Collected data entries
■ ■ ■
(** *** A node with two children: its successor [y] takes its place *)
Section two_children.
Context (F : gmap Z rb_node) (s : rb_state).
Context (ll lr yr : tree color) (la a y : Z) (cl ca cy : color) (k : list (frame color)).

Notation l := (Node ll la cl lr).
Notation Y := (Node Leaf y cy yr).

(** The two steps on the heap: take [y] out, then put it in the place of [a]. *)
Lemma two_rename h' kl :
  Own F s (plug (Node l a ca (plug Y kl)) k) →
  h' !! y = Some (mk_cell (caddr k) la (raddr (plug yr kl)) ca) →
  h' !! la = Some (mk_cell y (raddr ll) (raddr lr) cl) →
  (∀ tl x dx tr, plug yr kl = Node tl x dx tr → h' !! x = Some (mk_cell y (raddr tl) (raddr tr) dx)) →
  rot_hole h' k y →
  (∀ x, x ≠ a → x ≠ y → x ≠ la → (plug yr kl ≠ Leaf → x ≠ raddr (plug yr kl)) →
     (k ≠ [] → x ≠ caddr k) → h' !! x = splice_heap (mem s) yr (kl ++ FR l a ca :: k) !! x) →
  h' !! a = Some (cell_of l (plug Y kl) ca k) →
  owns (<[a := cell_of l (plug Y kl) ca k]> F) h' (plug yr (kl ++ FR l y ca :: k)).
Proof.
  intros [O _] Hy Hl Hr Hk Hs Ha.
  assert (O1 : owns F (mem s) (plug Y (kl ++ FR l a ca :: k))) by (by rewrite plug_app).
  pose proof (owns_ok_focus _ _ _ _ _ _ _ O1) as Py.
  pose proof (owns_splice_heap _ _ _ _ _ _ yr _ O1 (or_introl (conj eq_refl eq_refl))) as O2.
  rewrite plug_app in O2 |- *. simpl in O2 |- *.
  eapply owns_rename; [exact O2|done|..].
  - change (y ∉ addrs (plug (plug yr kl) (FR l a ca :: k))). rewrite <-plug_app, addrs_plug.
    pose proof (owns_nodup _ _ _ O1) as Hn. rewrite addrs_plug in Hn. simpl in Hn. nd.
  - exact Hy.
  - intros ? ? ? ? [= <- <- <- <-]. exact Hl.
  - exact Hr.
  - exact Hk.
  - intros x N1 N2 N3 N4 N5. apply Hs; auto.
  - intros x N1 N2. by rewrite !lookup_insert_ne by done.
  - by rewrite lookup_insert_eq, Ha.
Qed.

(** What the three cases share. *)
Lemma two_facts kl :
  Own F s (plug (Node l a ca (plug Y kl)) k) → Forall is_FL kl →
  has s a (caddr k) la (raddr (plug Y kl)) ca ∧
  has s y (caddr (kl ++ FR l a ca :: k)) NULL (raddr yr) cy ∧
  has s la a (raddr ll) (raddr lr) cl ∧
  (ptr a ∧ ptr y ∧ ptr (caddr k) ∧ ptr (caddr (kl ++ FR l a ca :: k))) ∧
  go_left (fuel s) (raddr (plug Y kl)) s = Ok (y, s) ∧
  (a ≠ y ∧ a ≠ la ∧ y ≠ la) ∧
  NoDup (y :: addrs yr ++ caddrs kl ++ (a :: addrs l) ++ caddrs k).
Proof.
  intros O Hkl. pose proof O as O1.
  change (Own F s (plug (plug Y kl) (FR l a ca :: k))) in O1. rewrite <-plug_app in O1.
  pose proof (owns_nodup _ _ _ (proj1 O1)) as Hn. rewrite addrs_plug in Hn.
  rewrite caddrs_app in Hn. cbn [addrs caddrs faddr fsib app] in Hn.
  split; [exact (Own_has _ _ _ _ _ _ _ O)|]. split; [exact (Own_has _ _ _ _ _ _ _ O1)|].
  split; [exact (Own_has F s ll la cl lr (FL a ca (plug Y kl) :: k) O)|].
  split; [split_and!; try by eapply ptr_caddr|].
  { by eapply Own_ptr. } { by eapply Own_ptr. }
  split; [|split; [split_and!; nd|]].
  - eapply go_left_ok; [done|exact O1|]. apply Own_fuel_ctx in O1. rewrite length_app in O1. lia.
  - cbn [addrs app]. by rewrite <-app_assoc in Hn |- *.
Qed.

Lemma two_frame kl :
  Own F s (plug (Node l a ca (plug Y kl)) k) → Forall is_FL kl → ∀ f k', k = f :: k' →
  fhas s (caddr k') a f ∧ a ≠ raddr (fsib f) ∧ faddr f ≠ NULL ∧
  faddr f ≠ a ∧ faddr f ≠ y ∧ faddr f ≠ la ∧ faddr f ∉ caddrs kl ∧ faddr f ∉ addrs yr.
Proof.
  intros O Hkl f k' E. destruct (two_facts kl O Hkl) as (_ & _ & _ & _ & _ & _ & Hn).
  subst. cbn [addrs caddrs faddr fsib app] in Hn.
  split; [exact (Own_parent _ _ _ _ _ O)|]. split; [apply (owns_sibling_ne _ _ _ _ _ _ _ _ (proj1 O))|].
  split; [eapply ok_addr_nonnull, owns_ok_frame, O|]. split_and!; nd.
Qed.

Lemma two_child kl tl x dx tr :
  Own F s (plug (Node l a ca (plug Y kl)) k) → Forall is_FL kl → yr = Node tl x dx tr →
  has s x y (raddr tl) (raddr tr) dx ∧ x ≠ NULL ∧
  x ≠ y ∧ x ≠ a ∧ x ≠ la ∧ x ∉ caddrs kl ∧ x ∉ caddrs k.
Proof.
  intros O Hkl E. destruct (two_facts kl O Hkl) as (_ & _ & _ & _ & _ & _ & Hn).
  rewrite E in O, Hn. cbn [addrs app] in Hn.
  change (Own F s (plug (plug (Node Leaf y cy (Node tl x dx tr)) kl) (FR l a ca :: k))) in O.
  rewrite <-plug_app in O.
  split; [exact (Own_has F s tl x dx tr (FR Leaf y cy :: _) O)|].
  split; [apply (Own_ptr F s tl x dx tr (FR Leaf y cy :: _) O)|]. split_and!; nd.
Qed.

Lemma two_root kl : k ≠ [] → Own F s (plug (Node l a ca (plug Y kl)) k) →
  rb_root s = raddr (plug yr (kl ++ FR l y ca :: k)).
Proof. intros Nk [_ ->]. rewrite plug_app. simpl. apply raddr_plug_ext. by left. Qed.

(** The lookups that remain: of a node the code has written, or of another. *)
Ltac two_lookup :=
  lazymatch goal with
  | |- rot_hole _ _ _ => rot_heap
  | Hx : ∀ tl x dx tr, _ = Node tl x dx tr → _ |- ∀ _ _ _ _, _ =>
      intros tl x dx tr E; destruct (Hx _ _ _ _ E) as ([Ex _] & ? & ? & ? & ? & ? & Hxk);
      try apply not_elem_of_cons in Hxk as [Hxk _]; cbn [faddr] in *; two_lookup
  | |- _ => unfold cell_of, upd, reroot; cbn [mem plug raddr app];
      repeat first [rewrite lookup_insert_eq | rewrite lookup_insert_ne by (cbn [caddr faddr raddr]; neq)];
      first [reflexivity | eassumption]
  end.

Lemma erase_two_next :
  Own F s (plug (Node l a ca Y) k) →
  ∃ s', rb_erase_two a s = Ok ((raddr yr, y, cbit cy), s') ∧
        Own (<[a := cell_of l Y ca k]> F) s' (plug yr (FR l y ca :: k)).
Proof.
  intros O. pose proof (λ h', two_rename h' [] O) as G.
  destruct (two_facts [] O) as (Ha & Hy & Hl & (Pa & Py & Pk & _) & Hgo & (N1 & N2 & N3) & Hn); [done|].
  pose proof (two_frame [] O (Forall_nil_2 _)) as Hf.
  pose proof (λ tl x dx tr, two_child [] tl x dx tr O (Forall_nil_2 _)) as Hx. pose proof (proj1 Ha). pose proof (λ Nk, two_root [] Nk O) as Ek.
  cbn [plug raddr app] in Ha, Hy, Hgo, Hf. cbn [caddr faddr] in Hy.
  unfold rb_erase_two. rd. run Hgo.
  destruct k as [|[g cg gr|gl g cg] k'];
    [|destruct (Hf _ _ eq_refl) as (Hg & Nsib & Ng & Nga & Ngy & Ngl & _ & _) ..];
  cbn [raddr caddr faddr fsib fhas] in *; go.
  all: eexists; (split; [reflexivity|]).
  all: split; [apply G|try done; by apply Ek].
  all: try (two_lookup; fail).
  all: intros x N4 N5 N6 N7 N8; try specialize (N8 ltac:(done)); unfold splice_heap;
    destruct yr as [|tl x' dx tr]; try specialize (N7 ltac:(done)); cbn [raddr caddr faddr] in *; two_lookup.
Qed.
■ ■ ■
# Activity
Would you please reproduce the records above exactly, only from their first line through the line holding "- exact Hy.", with both ends included?

# Exercise answer
(** *** A node with two children: its successor [y] takes its place *)
Section two_children.
Context (F : gmap Z rb_node) (s : rb_state).
Context (ll lr yr : tree color) (la a y : Z) (cl ca cy : color) (k : list (frame color)).

Notation l := (Node ll la cl lr).
Notation Y := (Node Leaf y cy yr).

(** The two steps on the heap: take [y] out, then put it in the place of [a]. *)
Lemma two_rename h' kl :
  Own F s (plug (Node l a ca (plug Y kl)) k) →
  h' !! y = Some (mk_cell (caddr k) la (raddr (plug yr kl)) ca) →
  h' !! la = Some (mk_cell y (raddr ll) (raddr lr) cl) →
  (∀ tl x dx tr, plug yr kl = Node tl x dx tr → h' !! x = Some (mk_cell y (raddr tl) (raddr tr) dx)) →
  rot_hole h' k y →
  (∀ x, x ≠ a → x ≠ y → x ≠ la → (plug yr kl ≠ Leaf → x ≠ raddr (plug yr kl)) →
     (k ≠ [] → x ≠ caddr k) → h' !! x = splice_heap (mem s) yr (kl ++ FR l a ca :: k) !! x) →
  h' !! a = Some (cell_of l (plug Y kl) ca k) →
  owns (<[a := cell_of l (plug Y kl) ca k]> F) h' (plug yr (kl ++ FR l y ca :: k)).
Proof.
  intros [O _] Hy Hl Hr Hk Hs Ha.
  assert (O1 : owns F (mem s) (plug Y (kl ++ FR l a ca :: k))) by (by rewrite plug_app).
  pose proof (owns_ok_focus _ _ _ _ _ _ _ O1) as Py.
  pose proof (owns_splice_heap _ _ _ _ _ _ yr _ O1 (or_introl (conj eq_refl eq_refl))) as O2.
  rewrite plug_app in O2 |- *. simpl in O2 |- *.
  eapply owns_rename; [exact O2|done|..].
  - change (y ∉ addrs (plug (plug yr kl) (FR l a ca :: k))). rewrite <-plug_app, addrs_plug.
    pose proof (owns_nodup _ _ _ O1) as Hn. rewrite addrs_plug in Hn. simpl in Hn. nd.
  - exact Hy.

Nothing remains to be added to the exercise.